Bassett wrote like a demon, publishing five books and a number of articles in a decade. Working with the editor of the student literary magazine and Trinity professor Stephen Weeks, Bassett breathed new life into the Trinity College Historical Society--the precursor to Duke's archives--and earned the library manager title in 1900.

"It's always amazing to me that a school that young was thinking about its history," Pyatt said. "He made sure the records from Randolph county made it over to Durham.... If it wasn't for him, my job wouldn't exist."

Vocation and avocation melded into a single academic quest for Bassett. He would spend long days touring the Carolina countryside for Civil War musket balls, Indian relics and other historical treasures, encouraging his students to do the same. The historical archives and the library always came first for Bassett, who soon earned a reputation as "the South's foremost scholar in the field," historian Wendell Stephen Holmes recalled in 1964.

"Bassett was very demanding, which made him popular then," said Sydney Nathans, associate professor of history. "He put his students onto interesting topics. And he also apparently had a pretty good sense of humor."

Bassett always was a great writer of letters. A loving husband, he wrote Jessie Lewellyn, whom he married in 1892, every few days when he was away. He wrote their children, Richard and Margaret, with the same devotion. Bassett also kept a correspondence with progressive historians like Trinity's William Boyd and William Dodd of the University of Chicago. W.E.B. Du Bois knew of him, as did Theodore Roosevelt, who praised him at a speech just off of what is now East Campus during a 1905 whistle-stop campaign tour.

Then there was the affair. When the dedicated professor found himself facing an enraged community--the backlash to his editorial far exceeded Bassett's worst expectations--he went through the "ritualistic statement," as Nathans put it, of assuring the crowds he was not an advocate for social equality and resigned his position at Trinity College. Former University archivist William King noted that Bassett inserted the inflammatory comparison between Lee and Washington only at the very last instant, after the galley proofs of the piece were ready--a "very unprofessional thing," King wrote in an article about the affair. Yet Bassett, said Nathans and Pyatt, stood behind his words.

"There is no basis for doubting that he believed what he wrote," Nathans said. "His bottom line was that political disfranchisement of blacks and racial hatred campaigns after the achievements of white supremacists was fundamentally corrosive."

The Board of Trustees grudgingly extricated Bassett from the very fires of racial antipathy he had stirred, refusing his resignation, but the quotidian elements of Trinity life took their toll. Bassett wanted a higher salary, fewer students and more research time. The number of trained scholars at Trinity disappointed him. Bassett also felt himself becoming a man known more for his scandal than for his studies.

So in 1906, Bassett left his native South for Smith College, an all-women's school in Northampton, Mass. His interests turned to Andrew Jackson, completing in 1911 a two-volume work on Old Hickory he had started at Trinity. Smith continued on his torrid writing streak, publishing works on plantation overseers, on World War I, on American reform and the classic "A Short History of the United States," which became a standard college text.
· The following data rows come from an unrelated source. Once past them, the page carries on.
(** X14 — [registerConn] and [unregisterConn] keep the table free of
    users with an empty set of connections; after [registerConn] the
    connection is one of the user's, after [unregisterConn] it is not, and
    neither touches another user; and on such a table, unregistering a
    connection that was just registered, and was not there before, gives
    back the table as it was. *)
Theorem registerConn_unregisterConn clients userID conn :
  (no_empty_set clients →
     no_empty_set (registerConn joinedNotice userID conn clients).1 ∧
     no_empty_set (unregisterConn userID conn clients)) ∧
  (∃ set, (registerConn joinedNotice userID conn clients).1 !! userID = Some set ∧
          conn ∈ set) ∧
  (∀ set, unregisterConn userID conn clients !! userID = Some set →
          conn ∉ set) ∧
  (∀ other, other ≠ userID →
     (registerConn joinedNotice userID conn clients).1 !! other
       = clients !! other ∧
     unregisterConn userID conn clients !! other = clients !! other) ∧
  (no_empty_set clients →
   conn ∉ default ∅ (clients !! userID) →
   unregisterConn userID conn
     (registerConn joinedNotice userID conn clients).1 = clients).
Proof.
  rw /registerConn /unregisterConn. cbn [fst]. split_and!.
  - intros Hinv. split.
    + intros u set Hu. destruct (decide (userID = u)) as [->|Hne].
      * rw lookup_insert_eq in Hu. simplify_eq. intros Hempty.
        apply (not_elem_of_empty (C := gset Conn) conn).
        rw -Hempty. apply elem_of_union_singleton.
      * rw lookup_insert_ne // in Hu. by eapply Hinv.
    + destruct (clients !! userID) as [set|] eqn:Hset; [|done].
      case_decide as Hsize.
      * intros u set' Hu. apply lookup_delete_Some in Hu as [_ Hu].
        by eapply Hinv.
      * intros u set' Hu. destruct (decide (userID = u)) as [->|Hne].
        -- rw lookup_insert_eq in Hu. simplify_eq. intros Hempty.
           apply Hsize. by rw Hempty size_empty.
        -- rw lookup_insert_ne // in Hu. by eapply Hinv.
  - eexists. rw lookup_insert_eq. split; [done|].
    apply elem_of_union_singleton.
  - intros set. destruct (clients !! userID) as [set0|] eqn:Hset; [|by rw Hset].
    case_decide.
    + by rw lookup_delete_eq.
    + rw lookup_insert_eq. intros [= <-].
      apply not_elem_of_difference_singleton.
  - intros other Hne. split; [by rw lookup_insert_ne|].
    destruct (clients !! userID) as [set0|]; [|done].
    case_decide; [by rw lookup_delete_ne|by rw lookup_insert_ne].
  - intros Hinv Hfresh. rw lookup_insert_eq.
    destruct (clients !! userID) as [set|] eqn:Hset;
      cbn [from_option id] in *.
    + rw (difference_union_fresh conn set Hfresh) decide_False.
      * rw insert_insert_eq. by apply insert_id.
      * intros Hsize%size_empty_iff. apply (Hinv userID set Hset).
        by apply leibniz_equiv.
    + rw (difference_union_fresh conn ∅ Hfresh).
      case_decide as Hsize; [|by rw size_empty in Hsize].
      rw delete_insert_eq. by apply delete_id.
Qed.

(** X15 — [SendToUser] fails with ["user ... not connected"], writing
    nothing, exactly when the user has no connection in the table;
    otherwise it writes the message, as a text frame, once to each of the
    user's connections and to no other, and returns nil whatever the
    writes return. *)
Theorem SendToUser_spec clients userID message w :
  (clients !! userID = None ∨ clients !! userID = Some ∅ →
     SendToUser rangeSet clients userID message w
       = (Some ("user " +:+ userID +:+ " not connected"), w)) ∧
  (∀ set, clients !! userID = Some set → set ≠ ∅ →
     ∃ evs,
       SendToUser rangeSet clients userID message w
         = (None, mkWorld (svc w) (wire w ++ evs)) ∧
       length evs = size set ∧
       (∀ ev, ev ∈ evs →
          ∃ c err, ev = Wrote c TextMessage message err ∧ c ∈ set) ∧
       (∀ c, c ∈ set → ∃ err, Wrote c TextMessage message err ∈ evs)).
Proof.
  rw /SendToUser. split.
  - intros [->| ->]; [done|].
    case_decide as Hsize; [done|by rw size_empty in Hsize].
  - intros set -> Hne. rw decide_False; last first.
    { intros Hsize%size_empty_iff. by apply Hne, leibniz_equiv. }
    destruct (writeEach_spec message (rangeSet set) w) as (outs & Hlen & ->).
    eexists. split; [done|]. split_and!.
    + rw length_zip_with Hlen Nat.min_id. by rw rangeSet_perm.
    + intros ev Hev.
      destruct (elem_of_writes _ _ _ _ Hev) as (c & err & -> & Hc).
      exists c, err. split; [done|]. by apply elem_of_range_set.
    + intros c Hc. apply conn_written; [done|]. by apply elem_of_range_set.
Qed.

Lemma broadcastClients_spec message entries :
  ∀ w,
    ∃ evs,
      broadcastClients rangeSet entries message w
        = (Ok (), mkWorld (svc w) (wire w ++ evs)) ∧
      (∀ ev, ev ∈ evs →
         ∃ uid set c err,
           ev = Wrote c TextMessage message err ∧
           (uid, set) ∈ entries ∧ c ∈ set) ∧
      (∀ uid set c,
         (uid, set) ∈ entries → c ∈ set →
         ∃ err, Wrote c TextMessage message err ∈ evs) ∧
      length evs = sum_list (size <$> entries.*2).
Proof.
  induction entries as [|[uid set] rest IH]; intros w.
  - exists []. split_and!.
    + destruct w. by rw /= app_nil_r.
    + intros ev Hev. by apply not_elem_of_nil in Hev.
    + intros uid set c Hin. by apply not_elem_of_nil in Hin.
    + done.
  - destruct (writeEach_spec message (rangeSet set) w) as (outs & Hlen & Hset).
    destruct (IH (mkWorld (svc w)
                    (wire w ++ zip_with (λ c, Wrote c TextMessage message)
                                 (rangeSet set) outs)))
      as (evs & Hrest & Honly & Hall & Hcount).
    eexists. split_and!.
    + cbn [broadcastClients]. rw /bind Hset Hrest. proj_simpl.
      by rw -app_assoc.
    + intros ev [Hev|Hev]%elem_of_app.
      * destruct (elem_of_writes _ _ _ _ Hev) as (c & err & -> & Hc).
        exists uid, set, c, err. split_and!; [done|apply list_elem_of_here|].
        by apply elem_of_range_set.
      * destruct (Honly ev Hev) as (uid' & set' & c & err & -> & Hin & Hc).
        exists uid', set', c, err.
        split_and!; [done|by apply list_elem_of_further|done].
    + intros uid' set' c [[= -> ->]|Hin]%elem_of_cons Hc.
      * destruct (conn_written message (rangeSet set) outs c Hlen) as [err Herr].
        { by apply elem_of_range_set. }
        exists err. apply elem_of_app. by left.
      * destruct (Hall uid' set' c Hin Hc) as [err Herr].
        exists err. apply elem_of_app. by right.
    + rw length_app Hcount length_zip_with Hlen Nat.min_id /=.
      by rw rangeSet_perm.
Qed.

(** X16 — A [Broadcast] taken on its own writes the message, as a text
    frame, to every connection of every user of the table and to no other
    connection, once per user holding it, and leaves the registry alone; a
    write that fails does not keep it from the remaining connections. *)
Theorem Broadcast_reaches_every_connection clients message w :
  ∃ evs,
    (Broadcast rangeClients rangeSet clients message w).2
      = mkWorld (svc w) (wire w ++ evs) ∧
    (∀ ev, ev ∈ evs →
       ∃ userID set c err,
         ev = Wrote c TextMessage message err ∧
         clients !! userID = Some set ∧ c ∈ set) ∧
    (∀ userID set c,
       clients !! userID = Some set → c ∈ set →
       ∃ err, Wrote c TextMessage message err ∈ evs) ∧
    length evs = sum_list (size <$> (map_to_list clients).*2).
Proof.
  rw /Broadcast.
  destruct (broadcastClients_spec message (rangeClients clients) w)
    as (evs & -> & Honly & Hall & Hcount).
  exists evs. split_and!; [done|..].
  - intros ev Hev.
    destruct (Honly ev Hev) as (u & set & c & err & -> & Hin & Hc).
    rw rangeClients_perm in Hin. apply elem_of_map_to_list in Hin.
    by exists u, set, c, err.
  - intros u set c Hu Hc. apply (Hall u set c); [|done].
    rw rangeClients_perm. by apply elem_of_map_to_list.
  - rw Hcount. by rw rangeClients_perm.
Qed.

End ClientsProperties.

(** ** Instances of the further properties *)

Lemma JoinRoom_then_LeaveRoom_witness :
  Rooms (svc world_r) !! "r" = Some (mkRoom "r" ∅) ∧
  state_of world_r "r" "p" = ABSENT ∧
  ∃ room1 w1,
    JoinRoom "r" "p" (Some 5) world_r = (Ok room1, w1) ∧
    LeaveRoom "r" "p" w1 = (Ok (), world_r).
Proof.
  split; [vm_compute; reflexivity|]. split; [vm_compute; reflexivity|].
  apply (JoinRoom_then_LeaveRoom_restores world_r "r" "p" (Some 5)
           (mkRoom "r" ∅)); vm_compute; reflexivity.
Defined.

Lemma rooms_are_never_removed_witness :
  Rooms (svc world_a) !! "r" = Some room_a ∧
  ∃ room',
    Rooms (svc (run (N := reliable)
                  [CallLeaveRoom "r" "a"; CallCreateRoom "r"] world_a)) !! "r"
      = Some room' ∧
    Room_ID room' = Room_ID room_a.
Proof.
  split; [vm_compute; reflexivity|].
  apply (rooms_are_never_removed (N := reliable)
           [CallLeaveRoom "r" "a"; CallCreateRoom "r"] world_a "r" room_a).
  vm_compute; reflexivity.
Defined.

Lemma same_participant_in_two_rooms_witness :
  "r1" ≠ "r2" ∧
  state_of world_two "r1" "p" = JOINED ∧
  Rooms (svc world_two) !! "r2" = Some (mkRoom "r2" ∅) ∧
  state_of world_two "r2" "p" = ABSENT ∧
  ∃ room w',
    JoinRoom "r2" "p" (Some 2) world_two = (Ok room, w') ∧
    state_of w' "r1" "p" = JOINED ∧
    state_of w' "r2" "p" = JOINED.
Proof.
  split; [discriminate|]. split; [vm_compute; reflexivity|].
  split; [vm_compute; reflexivity|]. split; [vm_compute; reflexivity|].
  apply (same_participant_in_two_rooms (N := reliable) world_two "r1" "r2" "p"
           (Some 2) (mkRoom "r2" ∅));
    [discriminate|vm_compute; reflexivity..].
Defined.

Lemma JoinRoomHandler_status_witness :
  "r" ≠ "" ∧ "p" ≠ "" ∧
  Rooms (svc world_r) !! "r" = Some (mkRoom "r" ∅) ∧
  state_of world_r "r" "p" = ABSENT ∧
  ∃ w', JoinRoomHandler "r" "p" world_r = (Ok StatusOK, w') ∧
        wire w' = wire world_r.
Proof.
  split; [discriminate|]. split; [discriminate|].
  split; [vm_compute; reflexivity|]. split; [vm_compute; reflexivity|].
  destruct (JoinRoomHandler_status world_r "r" "p") as [_ H].
  destruct H as (_ & _ & Hok); [discriminate|discriminate|].
  destruct (Hok (mkRoom "r" ∅)) as (w' & Hrun & Hwire & _);
    [vm_compute; reflexivity|vm_compute; reflexivity|].
  exists w'. split; [exact Hrun|exact Hwire].
Defined.

Lemma GetRoomHandler_witness :
  (∀ m, rangeUsers (Network := reliable) m ≡ₚ map_to_list m) ∧
  "r" ≠ "" ∧
  Rooms (svc world_abc) !! "r" = Some room_abc ∧
  ∃ userIDs,
    GetRoomHandler (N := reliable) "r" world_abc
      = (Ok (GetRoomResponse StatusOK "r" userIDs), world_abc) ∧
    NoDup userIDs ∧
    length userIDs = 3.
Proof.
  split; [exact reliable_visits_once|]. split; [discriminate|].
  split; [vm_compute; reflexivity|].
  destruct (GetRoomHandler_lists_participants (N := reliable)
              reliable_visits_once world_abc "r")
    as (resp & Hrun & _ & _ & _ & Hok).
  destruct (Hok ltac:(discriminate) room_abc)
    as (userIDs & Hresp & Hnodup & Hlen & _); [vm_compute; reflexivity|].
  exists userIDs. rw Hrun Hresp. split; [reflexivity|].
  split; [exact Hnodup|]. rw Hlen. vm_compute. reflexivity.
Defined.

Lemma CreateRoomHandler_witness :
  Rooms (svc fresh) !! "generated" = None ∧
  CreateRoomHandler "generated" UnprocessableEntity fresh
    = (Ok (CreateRoomResponse StatusCreated "generated" 0),
       mkWorld
         (mkRTCService
            (<["generated" := mkRoom "generated" ∅]> (Rooms (svc fresh))))
         (wire fresh)).
Proof.
  split; [reflexivity|].
  destruct (CreateRoomHandler_status fresh "generated" UnprocessableEntity)
    as [_ H].
  destruct (H "generated") as [Hnew _]; [right; split; [left|]; reflexivity|].
  apply Hnew. reflexivity.
Defined.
Though he made a name for himself as a historiographer, Bassett's fame as an academic never paralleled his notoriety as an iconoclast. He became an active member of the American Historical Association, a group which elected him secretary in 1919 amidst some fanfare. For the most part, however, Bassett edited letters, continued to teach, and lived the life of quiet he had always sought.

On the morning of Jan. 27, 1928, Bassett was on his way to a meeting of the American Council of Learned Societies at the Cosmos Club when a streetcar struck and killed him in Washington, D.C.

But Bassett left a legacy of intellectual and academic freedom that resonates with brave academics across the nation.

"Bassett had this bigger mission," Nathans said. "That is truly what academic freedom is about--when you're unafraid to transfer it into the public debate of the time."